With fingers crossed we cut into chicken and it was cooked to perfection. To tell you the truth I have never had chicken so tender and juicy, I didn't really know it could be like that. That said the sauce had not infused into the meat at all and despite the chicken being smothered in quite a strong mixture of spices and sauce there was no flavour of this within the meat at all. This surprised me. The pressure cooker really forces those flavours into the meat and even boiling away in a crock pot would have done a better job of this. So I was in two minds about the success of this, amazing meat but lacking in flavour, but you cannot make a judgement based on one experiment.

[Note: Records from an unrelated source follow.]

(** Nor is the loop over the blocks of an uncompressed file. *)
Lemma scanIndexedLines_loop_fuel (index : Index.t) (k : list byte) (n : Z) :
  forall fuel s lines e entry,
    (1 <= fuel)%nat ->
    (0 <= e + 1 -> len (Index.List index) - (e + 1) < Z.of_nat fuel) ->
    scanIndexedLines_loop fuel index s k n lines e entry <> OutOfFuel.
Proof.
  induction fuel as [|fuel IH]; intros s lines e entry H1 He; [lia|]. simpl.
  pose proof (readBlockEntry_returns s entry) as Hr.
  destruct (readBlockEntry s entry) as [[s1 [err|]]| |]; simpl;
    try discriminate; [|contradiction].
  pose proof (proj2 (scanLinesMatching_fuel s1 (Searcher.buf s1)
                       (k ++ Index.Delimiter index) n)) as Hs.
  destruct (scanLinesMatching s1 (Searcher.buf s1) (k ++ Index.Delimiter index) n)
    as [[l terminate]| |]; simpl; try discriminate; [|contradiction].
  destruct terminate; [discriminate|].
  unfold blockEntryN.
  destruct (Z.ltb_spec (e + 1) 0); simpl; [discriminate|].
  destruct (Z.geb_spec (e + 1) (len (Index.List index))); simpl; [discriminate|].
  destruct (nth_error (Index.List index) (Z.to_nat (e + 1))); [|discriminate].
  apply IH; lia.
Qed.

Lemma scanIndexedLines_fuel
    (BlockEntry : Index.t -> list byte -> exec (Z * IndexEntry.t))
    (s : Searcher.t) (k : list byte) (n : Z) :
  (forall index, BlockEntry index k <> OutOfFuel) ->
  scanIndexedLines BlockEntry s k n <> OutOfFuel.
Proof.
  intros HBE. unfold scanIndexedLines.
  destruct (Searcher.Index s) as [index|]; [|discriminate].
  specialize (HBE index).
  destruct (BlockEntry index k) as [[e entry]| |]; cbv beta iota delta [bind];
    try discriminate; [|contradiction].
  apply scanIndexedLines_loop_fuel; [lia|]. unfold len. lia.
Qed.

(** ** The comparators agree *)

Lemma N_of_ascii_of_byte (x : byte) : N_of_ascii (ascii_of_byte x) = Byte.to_N x.
Proof. destruct x; reflexivity. Qed.

Lemma strings_Compare_bytes (a b : list byte) :
  strings.Compare (string_of_list_byte a) (string_of_list_byte b) = bytes.Compare a b.
Proof.
  revert b. induction a as [|x a IH]; intros [|y b]; try reflexivity.
  change (string_of_list_byte (x :: a)) with (String (ascii_of_byte x) (string_of_list_byte a)).
  change (string_of_list_byte (y :: b)) with (String (ascii_of_byte y) (string_of_list_byte b)).
  simpl. unfold strings.ascii_compare, bytes.byte_compare.
  rewrite !N_of_ascii_of_byte, IH. reflexivity.
Qed.

Lemma length_string_of_list_byte (a : list byte) :
  String.length (string_of_list_byte a) = List.length a.
Proof.
  induction a as [|x a IH]; [reflexivity|].
  change (string_of_list_byte (x :: a)) with (String (ascii_of_byte x) (string_of_list_byte a)).
  simpl. now rewrite IH.
Qed.

Lemma take_string_of_list_byte (n : nat) (a : list byte) :
  strings.take n (string_of_list_byte a) = string_of_list_byte (firstn n a).
Proof.
  revert a. induction n as [|n IH]; intros [|x a]; try reflexivity.
  change (string_of_list_byte (x :: a)) with (String (ascii_of_byte x) (string_of_list_byte a)).
  simpl strings.take. rewrite IH. reflexivity.
Qed.

Lemma strings_Compare_eq (a b : string) : strings.Compare a b = 0 <-> a = b.
Proof.
  revert b. induction a as [|x a IH]; intros [|y b]; simpl;
    try (split; [lia | discriminate]); try tauto.
  destruct (strings.ascii_compare x y) eqn:E.
  - apply ascii_compare_eq in E. subst y. rewrite IH.
    split; [now intros -> | now inversion 1].
  - split; [lia|]. inversion 1; subst.
    rewrite (proj2 (ascii_compare_eq y y) eq_refl) in E. discriminate.
  - split; [lia|]. inversion 1; subst.
    rewrite (proj2 (ascii_compare_eq y y) eq_refl) in E. discriminate.
Qed.

Lemma prefixCompareString_bytes (a b : list byte) :
  prefixCompareString (string_of_list_byte a) (string_of_list_byte b)
  = PrefixCompare a b.
Proof.
  unfold prefixCompareString, PrefixCompare, slen, len.
  rewrite !length_string_of_list_byte, !take_string_of_list_byte,
    !strings_Compare_bytes. reflexivity.
Qed.

(** X1. The string-typed comparator of [index.go] is the bytes comparator, read
    through the conversion between [[]byte] and [string], in both
    directions. *)
Theorem prefixCompareString_is_PrefixCompare :
  (forall a b : list byte,
     prefixCompareString (string_of_list_byte a) (string_of_list_byte b)
     = PrefixCompare a b) /\
  (forall a b : string,
     prefixCompareString a b
     = PrefixCompare (list_byte_of_string a) (list_byte_of_string b)).
Proof.
  split; [exact prefixCompareString_bytes|].
  intros a b. rewrite <- prefixCompareString_bytes.
  now rewrite !string_of_list_byte_of_string.
Qed.

(** X2. The exported string comparator returns what [PrefixCompare] returns, on
    all inputs: either can be the searcher's [compare]. *)
Theorem PrefixCompareString_is_PrefixCompare (a b : list byte) :
  PrefixCompareString a b = PrefixCompare a b.
Proof.
  unfold PrefixCompareString, PrefixCompare, slen, len, string_less.
  rewrite !length_string_of_list_byte, !take_string_of_list_byte,
    !strings_Compare_bytes.
  destruct (Z.of_nat (List.length a) <? Z.of_nat (List.length b)).
  - destruct (bytes_Compare_range a (firstn (List.length a) b)) as [E|[E|E]];
      rewrite E; simpl; try reflexivity.
    + assert (H : string_of_list_byte a = string_of_list_byte (firstn (List.length a) b)).
      { apply strings_Compare_eq. now rewrite strings_Compare_bytes. }
      rewrite H, String.eqb_refl. reflexivity.
    + destruct (String.eqb_spec (string_of_list_byte a)
                  (string_of_list_byte (firstn (List.length a) b))) as [H|H];
        [|reflexivity].
      apply strings_Compare_eq in H. rewrite strings_Compare_bytes in H. lia.
  - destruct (bytes_Compare_range (firstn (List.length b) a) b) as [E|[E|E]];
      rewrite E; simpl; try reflexivity.
    + assert (H : string_of_list_byte (firstn (List.length b) a) = string_of_list_byte b).
      { apply strings_Compare_eq. now rewrite strings_Compare_bytes. }
      rewrite H, String.eqb_refl. reflexivity.
    + destruct (String.eqb_spec (string_of_list_byte (firstn (List.length b) a))
                  (string_of_list_byte b)) as [H|H]; [|reflexivity].
      apply strings_Compare_eq in H. rewrite strings_Compare_bytes in H. lia.
Qed.

(** ** Order properties of [PrefixCompare] *)

Lemma prefix_cmp_range (x k : string) : -1 <= prefix_cmp x k <= 1.
Proof.
  revert x. induction k as [|c k IH]; intros [|a x]; simpl; try lia.
  destruct (strings.ascii_compare a c); auto; lia.
Qed.

Lemma prefix_cmp_monotone (k x y : string) :
  strings.Compare x y <= 0 -> prefix_cmp x k <= prefix_cmp y k.
Proof.
  revert x y. induction k as [|c k IH]; intros [|a x] [|b y]; simpl; try lia.
  - pose proof (prefix_cmp_range y k). destruct (strings.ascii_compare b c); lia.
  - pose proof (prefix_cmp_range x k) as Rx. pose proof (prefix_cmp_range y k) as Ry.
    destruct (strings.ascii_compare a b) eqn:Eab; try lia; intros Hle.
    + apply ascii_compare_eq in Eab. subst b.
      destruct (strings.ascii_compare a c); try lia. eauto.
    + destruct (strings.ascii_compare b c) eqn:Ebc.
      * apply ascii_compare_eq in Ebc. subst c. rewrite Eab. lia.
      * rewrite (ascii_compare_trans a b c Lt Eab Ebc). lia.
      * destruct (strings.ascii_compare a c); lia.
Qed.

Lemma PrefixCompare_range (x k : list byte) :
  PrefixCompare x k = -1 \/ PrefixCompare x k = 0 \/ PrefixCompare x k = 1.
Proof.
  unfold PrefixCompare. destruct (len x <? len k).
  - destruct (bytes_Compare_range x (firstn (List.length x) k)) as [E|[E|E]];
      rewrite E; simpl; auto.
  - apply bytes_Compare_range.
Qed.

Next experiment was with a Heston recipe from "Heston at Home". Scrambled eggs. Sound easy? Well after nearly an hour of trying to cook this I was not so sure about that. The issue we had is that as we suspected our $199 Sunbeam Sous Vide was struggling to hold it's set temperature. Set to 75 degrees it was only maintaining 71 degrees. The mistake we made was that we did not think 3 degrees would make much of a difference. Well it does, trust me. After the required 15 minute cooking time the eggs were still a watery blob. After 20 minutes same thing. 25 minutes same thing. We decided to increase the set temperature to 78 to try and get it to settle itself at 75. So what does it do, it goes to 78...useful. But we were getting somewhere. After some more fiddling with the temperature and close to an hour of cooking we finally had some Sous Vide scrambled eggs, yay! With the recipe containing cream, milk and butter and topped with browned butter (what a revelation browned butter is!) these eggs were rich. But their creamy, glossy texture was unlike any eggs I have eaten and quite frankly felt divine and decadent. Whilst I enjoyed the eggs immensely albeit slowly due to their richness I ask Martin what he thought. So after an hours cooking and Martin himself choosing the recipe he says "I just don't think scrambled eggs are my thing". Are you kidding me!

Tonight we will attempt the Sous Vide steak. Once out of the water bath it will also require some frying in a pan to get the caramelised crust that is a must have on a steak but I am really hoping to nail a super tender and medium rare steak.

If you want your own Sous Vide machine the Sunbeam is an affordable option. As mentioned it will take a little more patience in temperature control but I just cannot imagine too many home cooks spending upwards of $800 for the better models. You will also need a vacuum system and the Sunbeam Food Saver VS7800 seems to be very good. We have had no issues so far.

Fingers crossed for a divine steak tonight and I must say I am very excited to try it out with my favourite fish, Salmon. Apparently it will give it a voluptuous texture, sounds sexy doesn't it. It will be one sexy fish...in my mouth.